The MIDI stack overhaul is arguably overdue: Windows’ MIDI support dates back to the 1990s, and the industry has been adopting MIDI 2.0 since its release in 2020. Cross-device resume builds on Phone Link integration, extending the idea that your phone and PC should share activity context rather than just files. Meanwhile, the steady drumbeat of accessibility enhancements—from improved Narrator to streamlined Voice Access—reflects a sustained commitment Microsoft has demonstrated over the last few releases.
What to Do Now
- Try it on a secondary device first: KB5077239 is optional; navigate to Settings > Windows Update and select “Check for updates,” then choose to download and install the preview. Because many features roll out to subsets of devices, you might not see everything immediately.
- Musicians: Download the MIDI App SDK and Tools from the Windows MIDI Services landing page or GitHub. Test on a non-critical machine.
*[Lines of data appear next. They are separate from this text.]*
Lemma claimed_Inv txs w w' t f m :
  Inv txs w -> ~ at_target t (tx_source t) (tx_source_page t) -> claimed w w' t f m ->
  Inv (t :: txs) w'.
Proof.
  intros HI Hne [Hs Hc Ht Hslot Hcu He Hwf Hpool Hid Hnx Hb].
  assert (Hold : forall u, u ∈ txs -> ~ at_target t (tx_source u) (tx_source_page u) /\
      ~ at_source t (tx_source u) (tx_source_page u) /\
      ~ at_target t (tx_target u) (tx_target_page u) /\
      ~ at_source t (tx_target u) (tx_target_page u)).
  { intros u Hu. destruct (Inv_tx _ _ _ HI Hu) as (f' & m' & H1 & H2 & _).
    unfold at_target, at_source in *. split_and!; intros [Ha Hb'].
    all: rewrite <- Ha, <- Hb' in *; rewrite ?H1, ?H2 in *; try congruence.
    all: destruct m; congruence. }
  assert (Hholds : forall i p g, holds w' i p g -> holds w i p g).
  { intros i p g. unfold holds. rewrite Hslot. repeat case_decide; [naive_solver| |done].
    match goal with H : at_source _ _ _ |- _ => destruct H as [<- <-] end. rewrite Hs.
    intros [?|[? ?]]; simplify_eq. by left. }
  split.
  - done.
  - rewrite Hpool. apply HI.
  - intros g. rewrite Hpool, Hcu. intros Hg%(inv_fresh _ _ HI).
    rewrite lookup_insert_ne; [done|congruence].
  - rewrite Hnx. pose proof (inv_next _ _ HI). lia.
  - simpl. constructor; [|apply HI]. intros (u & Hu & Hin)%list_elem_of_fmap.
    pose proof (inv_old _ _ HI u Hin). lia.
  - intros u [->|Hu]%elem_of_cons; pose proof (inv_next _ _ HI); [lia|].
    pose proof (inv_old _ _ HI u Hu). lia.
  - intros u [->|Hu]%elem_of_cons.
    + exists f. rewrite Hslot. rewrite decide_False by done. by rewrite decide_True by done.
    + destruct (Hold u Hu) as (? & ? & _). destruct (inv_source _ _ HI u Hu) as [g Hg].
      exists g. rewrite Hslot. by rewrite !decide_False.
  - intros u [->|Hu]%elem_of_cons.
    + exists m. rewrite Hslot. by rewrite decide_True by done.
    + destruct (Hold u Hu) as (_ & _ & ? & ?). destruct (inv_target _ _ HI u Hu) as [g Hg].
      exists g. rewrite Hslot. by rewrite !decide_False.
  - intros i p g x. rewrite Hslot, Hcu. repeat case_decide; [done| |].
    + intros [= <- <-]. rewrite lookup_insert_eq. split; [done|]. exists t.
      split_and!; [by left|done..].
    + intros Hm. destruct (inv_moving _ _ HI _ _ _ _ Hm) as (Hg & u & ? & ? & ?). split.
      * rewrite lookup_insert_ne; congruence.
      * exists u. split_and!; [by right|done..].
  - intros i p x b. rewrite Hslot. repeat case_decide; [|done|].
    + intros [= <- <-]. exists t. split_and!; [by left|done..].
    + intros Hm. destruct (inv_reserved _ _ HI _ _ _ _ Hm) as (u & ? & ? & ?).
      exists u. split_and!; [by right|done..].
  - intros i p g Hg%Hholds%(inv_live _ _ HI). rewrite Hcu, lookup_insert.
    case_decide; [eauto|done].
  - intros i p j q g H1%Hholds H2%Hholds. rewrite Hcu, lookup_insert. case_decide; subst.
    + intros _. eapply (inv_unique _ _ HI); [done..|]. congruence.
    + intros Hg. by eapply (inv_unique _ _ HI).
Qed.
Do not adopt unsigned tools in production sessions.
- Admins: Set up a test ring, validate biometric readers and keyboard backlight drivers, and revisit Copilot sharing governance before broader rollout.
- Developers: Familiarize yourself with the MIDI app SDK and the new Explorer context menu behavior.
Outlook
Watch for Microsoft to sign the MIDI SDK and tools and possibly ship them via the Microsoft Store or a signed installer. That step will be key for wider adoption in studios and enterprises. Expect cross-device resume to gradually expand to more OEMs and app partners, with the eventual goal of rich state handoff. For IT, keep an eye on Copilot Vision governance; Microsoft may refine admin controls as the sharing feature reaches more users. Lastly, because many of KB5077239’s features are in staged rollout, the exact set of visible changes may shift before the update arrives in the production channel.